This pull request includes a new fully functional frontend for mini-ramses. With the assistance of github copilot I was able to learn from the valuable insights of Corentin and managed to get a tested, fully functional (and I think just as fast as ramses) frontend working for mini-ramses. I tested on cosmological and non-cosmological simulations and it appears to be working identically to the RAMSES frontend. Currently I have it reading in all particle data (dark matter, star, sink) and AMR data (grav, hydro).
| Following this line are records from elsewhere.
(** X8.  Whatever the server answers, the values yielded are the data of
    the first answers, in order, followed by at most one error value, which
    is then the last value and ends the run; and the generator has made at
    most one request more than it has yielded batches. *)
Theorem yields_are_batches_then_at_most_one_error :
  forall env api_url api_key script,
  exists k,
    k <= List.length script
    /\ ((yields (fetch_workflows_generator env api_url api_key script)
         = map page_data (firstn k script)
         /\ (ending_of (fetch_workflows_generator env api_url api_key script)
             = Finished
             /\ List.length
                  (requests (fetch_workflows_generator env api_url api_key script))
                = k
             \/ ending_of (fetch_workflows_generator env api_url api_key script)
                = Waiting
                /\ List.length
                     (requests
                        (fetch_workflows_generator env api_url api_key script))
                   = S k))
        \/ exists m,
            yields (fetch_workflows_generator env api_url api_key script)
            = (map page_data (firstn k script) ++ [error_value m])%list
            /\ ending_of (fetch_workflows_generator env api_url api_key script)
               = Finished
            /\ List.length
                 (requests (fetch_workflows_generator env api_url api_key script))
               <= S k).
Proof.
  intros env api_url api_key script. unfold fetch_workflows_generator.
  destruct (resolve env api_url api_key) as [url key].
  destruct (negb (py_truthy key)).
  { exists 0. split; [lia |]. right. eexists. cbn. repeat split. lia. }
  destruct (negb (py_truthy url)).
  { exists 0. split; [lia |]. right. eexists. cbn. repeat split. lia. }
  cbv zeta.
  assert (Hbody :
            (try_yields (try_body env url [("X-N8N-API-KEY", key)] script) = []
             /\ try_requests (try_body env url [("X-N8N-API-KEY", key)] script) = []
             /\ exists c msg,
                 try_ending (try_body env url [("X-N8N-API-KEY", key)] script)
                 = Thrown c msg)
            \/ exists size,
                try_body env url [("X-N8N-API-KEY", key)] script
                = fetch_loop url [("X-N8N-API-KEY", key)] size VNone None script).
  { unfold try_body, getenv. destruct (env "N8N_BATCH_SIZE") as [s |].
    - destruct (int_of_string s) as [z |]; [right; exists z; reflexivity |].
      left. cbn. repeat split. eauto.
    - right. exists 20%Z. reflexivity. }
  destruct Hbody as [[Hy [Hq [c [msg He]]]] | [size ->]].
  - exists 0. split; [lia |]. right. rewrite He.
    destruct (handlers_catch url
                (try_body env url [("X-N8N-API-KEY", key)] script) c msg)
      as [m ->].
    exists m. cbn [yields requests ending_of]. rewrite Hy, Hq. cbn.
    repeat split. lia.
  - destruct (fetch_loop_shape script url [("X-N8N-API-KEY", key)] size
                               VNone None) as [k [Hk [Hy Hq]]].
    exists k. split; [exact Hk |].
    destruct (try_ending
                (fetch_loop url [("X-N8N-API-KEY", key)] size VNone None script))
      as [| c msg |] eqn:He.
    + left. cbn [yields requests ending_of]. auto.
    + right.
      destruct (handlers_catch url
                  (fetch_loop url [("X-N8N-API-KEY", key)] size VNone None script)
                  c msg) as [m ->].
      exists m. cbn [yields requests ending_of]. rewrite Hy, Hq.
      repeat split. lia.
    + left. cbn [yields requests ending_of]. auto.
Qed.

(* ================================================================= *)
(** ** More on the classifier *)

(** X9.  The classifier reads only the keys "error" and "data" of its
    argument: a mapping without "error" is classified as the list under
    "data" whatever other keys it has (the decoded body of a page, with its
    "nextCursor", can be passed as it is), and without "data" the three
    lists are empty. *)
Theorem only_data_is_read : forall kvs,
  lookup "error" kvs = None ->
  (forall ws,
      lookup "data" kvs = Some (VList ws) ->
      process_workflows (VDict kvs) = process_workflows (classifier_input ws))
  /\ (lookup "data" kvs = None ->
      process_workflows (VDict kvs) = Ok ([], [], [])).
Proof.
  intros kvs He. unfold process_workflows. cbn [py_in py_get]. rewrite He.
  cbn [bind]. split.
  - intros ws Hd. rewrite Hd. reflexivity.
  - intros Hd. rewrite Hd. reflexivity.
Qed.

Lemma only_data_is_read_witness :
  process_workflows (VDict page_body)
  = process_workflows (classifier_input [workflow_both; workflow_plain])
  /\ process_workflows (VDict [("nextCursor", VStr "eyJsYXN0SWQiOiJ3MiJ9")])
     = Ok ([], [], []).
Proof.
  split.
  - apply (only_data_is_read page_body); reflexivity.
  - apply (only_data_is_read [("nextCursor", VStr "eyJsYXN0SWQiOiJ3MiJ9")]);
      reflexivity.
Defined.

Lemma for_each_app : forall (A S : Type) (body : A -> S -> result S) xs ys acc,
  for_each body (xs ++ ys)%list acc
  = (acc' <- for_each body xs acc ;; for_each body ys acc').
Proof.
  intros A S body xs. induction xs as [| x xs IH]; intros ys acc; cbn.
  - reflexivity.
  - destruct (body x acc) as [acc' | e]; cbn; [apply IH | reflexivity].
Qed.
I have not ensured compatibility with MHD or RT mini-ramses simulations yet.

Example plots made with fixed resolution buffers and particle data showcase it working in action.

merger cosmo_dmo

Fixes Issue: #5215

PR Checklist

  • New features are documented, with docstrings and narrative docs
  • Adds a test for any bugs fixed. Adds tests for new features.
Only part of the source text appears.